Exercise description =
Gather up every line from the entries below that uses the word "BigInt".
----
(** The [finally] block either completes, having released the permit
    once, or throws from a close, the semaphore left as it was. *)
Lemma scrape_finally_cases rc pg w :
  let w' := fst (scrape_finally rc pg w) in
  (snd (scrape_finally rc pg w) = Normal tt
   /\ pageSemaphore w' = fst (Semaphore.release (pageSemaphore w))
   /\ woken w' = woken w ++ option_list (snd (Semaphore.release (pageSemaphore w))))
  \/ ((exists e, snd (scrape_finally rc pg w) = Throw e)
      /\ pageSemaphore w' = pageSemaphore w /\ woken w' = woken w).
Proof.
  unfold scrape_finally, bind, call, mreturn, pageSemaphore_release.
  destruct pg as [p|], rc as [c|]; cbn;
    repeat match goal with
      | |- context [perform ?c ?b] => destruct (perform c b) as [? [[]|?]]; cbn
      end;
    try (right; split; [eexists; reflexivity | split; reflexivity]);
    left; destruct (Semaphore.release (pageSemaphore w)) as [s next]; cbn; auto.
Qed.

(** The same for the whole handler from admission on. *)
Lemma scrape_admitted_cases req target w :
  let w' := fst (scrape_admitted req target w) in
  (snd (scrape_admitted req target w) = Normal tt
   /\ pageSemaphore w' = fst (Semaphore.release (pageSemaphore w))
   /\ woken w' = woken w ++ option_list (snd (Semaphore.release (pageSemaphore w))))
  \/ ((exists e, snd (scrape_admitted req target w) = Throw e)
      /\ pageSemaphore w' = pageSemaphore w /\ woken w' = woken w).
Proof.
  assert (Hfin : forall rc pg w0 (c : Completion unit),
             c = Normal tt ->
             pageSemaphore w0 = pageSemaphore w -> woken w0 = woken w ->
             let w' := fst (try_finally (fun w => (w0, c)) (scrape_finally rc pg) w) in
             let r := snd (try_finally (fun w => (w0, c)) (scrape_finally rc pg) w) in
             (r = Normal tt
              /\ pageSemaphore w' = fst (Semaphore.release (pageSemaphore w))
              /\ woken w' = woken w
                            ++ option_list (snd (Semaphore.release (pageSemaphore w))))
             \/ ((exists e, r = Throw e)
                 /\ pageSemaphore w' = pageSemaphore w /\ woken w' = woken w)).
  { intros rc pg w0 c -> S0 W0. unfold try_finally.
    pose proof (scrape_finally_cases rc pg w0) as Hc. cbn zeta in Hc.
    destruct (scrape_finally rc pg w0) as [w' [[]|e]]; cbn [fst snd] in *.
    - destruct Hc as [(_ & Hs & Hw)|([e He] & _)]; [|discriminate].
      left. rewrite Hs, Hw, S0, W0. auto.
    - destruct Hc as [(Hd & _)|(_ & Hs & Hw)]; [discriminate|].
      right. rewrite Hs, Hw, S0, W0. eauto. }
  unfold scrape_admitted.
  generalize (keeps_createContext (default false (skip_tls_verification req)) w).
  destruct (createContext _ w) as [w1 [ctx|e]]; cbn [fst snd];
    intros [S1 W1 _ _ _].
  - generalize (keeps_call (Context_newPage ctx) eq_refl w1).
    destruct (call (Context_newPage ctx) w1) as [w2 [page|e]]; cbn [fst snd];
      intros [S2 W2 _ _ _];
      change (ret (Context_newPage ctx)) with Page in *.
    + destruct (guarded_try_run req target page w2)
        as (w3 & resp & E & S3 & W3 & _).
      unfold try_finally at 1 2 3 4 5 6. rewrite E.
      apply (Hfin (Some ctx) (Some page) w3 (Normal tt) eq_refl); congruence.
    + destruct (scrape_catch_run e w2) as (w3 & E & S3 & W3 & _).
      unfold try_finally at 1 2 3 4 5 6. rewrite E.
      apply (Hfin (Some ctx) None w3 (Normal tt) eq_refl); congruence.
  - destruct (scrape_catch_run e w1) as (w3 & E & S3 & W3 & _).
    unfold try_finally at 1 2 3 4 5 6. rewrite E.
    apply (Hfin None None w3 (Normal tt) eq_refl); congruence.
Qed.

End TeardownFacts.



(** The statements on the concrete platform: a request whose second action
    faults and whose page and context are both opened. *)
Lemma executeActions_isolates_faults_witness :
  (exists r,
      snd (executeActions (H := Demo.platform) 7%nat
             [Scrape; Click "#missing" None; Scrape] Demo.w0) = Normal r
      /\ length (scrapes r) = 2%nat)
  /\ (let req := Demo.with_actions [Click "#missing" None; ExecuteJavascript "1"]
                   (Demo.request "https://example.com/") in
      exists r,
        sent (fst (scrape_try (H := Demo.platform) req "https://example.com/" 3%nat
                     Demo.w0))
        = [{| http_status := 200; http_body := RenderBody r |}])
  /\ (let req := Demo.with_actions [ExecuteJavascript "10n"]
                   (Demo.request "https://example.com/") in
      let run := scrape_try (H := Big.platform) req "https://example.com/" 3%nat Big.w0 in
      snd run = Throw (ErrorObj "Do not know how to serialize a BigInt")
      /\ sent (fst run) = []).
Proof.
  split; [|split].
  - set (pre := executeActions_from (H := Demo.platform) 7%nat 3 0 [Scrape]
                  empty_results Demo.w0).
    set (r1 := normal_or empty_results (snd pre)).
    set (wl := fst (console_log (progress_line 3 1 (Click "#missing" None)) (fst pre))).
    set (e := ErrorObj "page.click: Timeout 30000ms exceeded.").
    assert (E1 : pre = (fst pre, Normal r1)).
    { apply run_eq. vm_compute. reflexivity. }
    assert (E2 : executeAction 7%nat (Click "#missing" None) r1 wl
                 = (fst (executeAction 7%nat (Click "#missing" None) r1 wl), Throw e)).
    { apply run_eq. vm_compute. reflexivity. }
    destruct (proj1 (executeActions_isolates_faults (H := Demo.platform) 7%nat)
                [Scrape] [Scrape] (Click "#missing" None) Demo.w0 _ _ r1 e E1 E2)
      as (w3 & w4 & r2 & E3 & _ & E4 & _ & E).
    exists (append_results r1 r2). split; [exact (f_equal snd E)|].
    subst w3.
    apply (f_equal (fun x => length (scrapes (normal_or empty_results (snd x))))) in E4.
    cbn [snd normal_or] in E4. unfold append_results. cbn [scrapes].
    rewrite length_app, <- E4. vm_compute. reflexivity.
  - intros req.
    set (nav := scrape_navigate (H := Demo.platform) req "https://example.com/" 3%nat
                  Demo.w0).
    set (result := normal_or {| so_content := ""; so_status := None; so_headers := None;
                                so_contentType := None |} (snd nav)).
    assert (E1 : nav = (fst nav, Normal result)).
    { apply run_eq. vm_compute. reflexivity. }
    destruct (proj2 (proj2 (proj2 (executeActions_isolates_faults (H := Demo.platform)
                                     3%nat)))
                req "https://example.com/" Demo.w0 (fst nav) result E1 eq_refl)
      as (w2 & ar & E2 & Hrun & _).
    apply (f_equal (fun x => normal_or None (snd x))) in E2. cbn [snd normal_or] in E2.
    assert (Hj : json_fault (RenderBody (render_json result
                                           (pageError_of (H := Demo.platform)
                                              (so_status result)) None ar))
                 = None).
    { rewrite <- E2. vm_compute. reflexivity. }
    rewrite Hj in Hrun. destruct Hrun as (w' & E & T).
    eexists. rewrite E. exact T.
  - intros req run.
    set (nav := scrape_navigate (H := Big.platform) req "https://example.com/" 3%nat
                  Big.w0).
    set (result := normal_or {| so_content := ""; so_status := None; so_headers := None;
                                so_contentType := None |} (snd nav)).
    assert (E1 : nav = (fst nav, Normal result)).
    { apply run_eq. vm_compute. reflexivity. }
    destruct (proj2 (proj2 (proj2 (executeActions_isolates_faults (H := Big.platform)
                                     3%nat)))
                req "https://example.com/" Big.w0 (fst nav) result E1 eq_refl)
      as (w2 & ar & E2 & Hrun & _).
    apply (f_equal (fun x => normal_or None (snd x))) in E2. cbn [snd normal_or] in E2.
    assert (Hj : json_fault (RenderBody (render_json result
                                           (pageError_of (H := Big.platform)
                                              (so_status result)) None ar))
                 = Some "Do not know how to serialize a BigInt").
    { rewrite <- E2. vm_compute. reflexivity. }
    rewrite Hj in Hrun. destruct Hrun as (w' & E & T).
    subst run. rewrite E. split; [reflexivity | exact T].
Defined.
----
Response =
      snd run = Throw (ErrorObj "Do not know how to serialize a BigInt")
                 = Some "Do not know how to serialize a BigInt").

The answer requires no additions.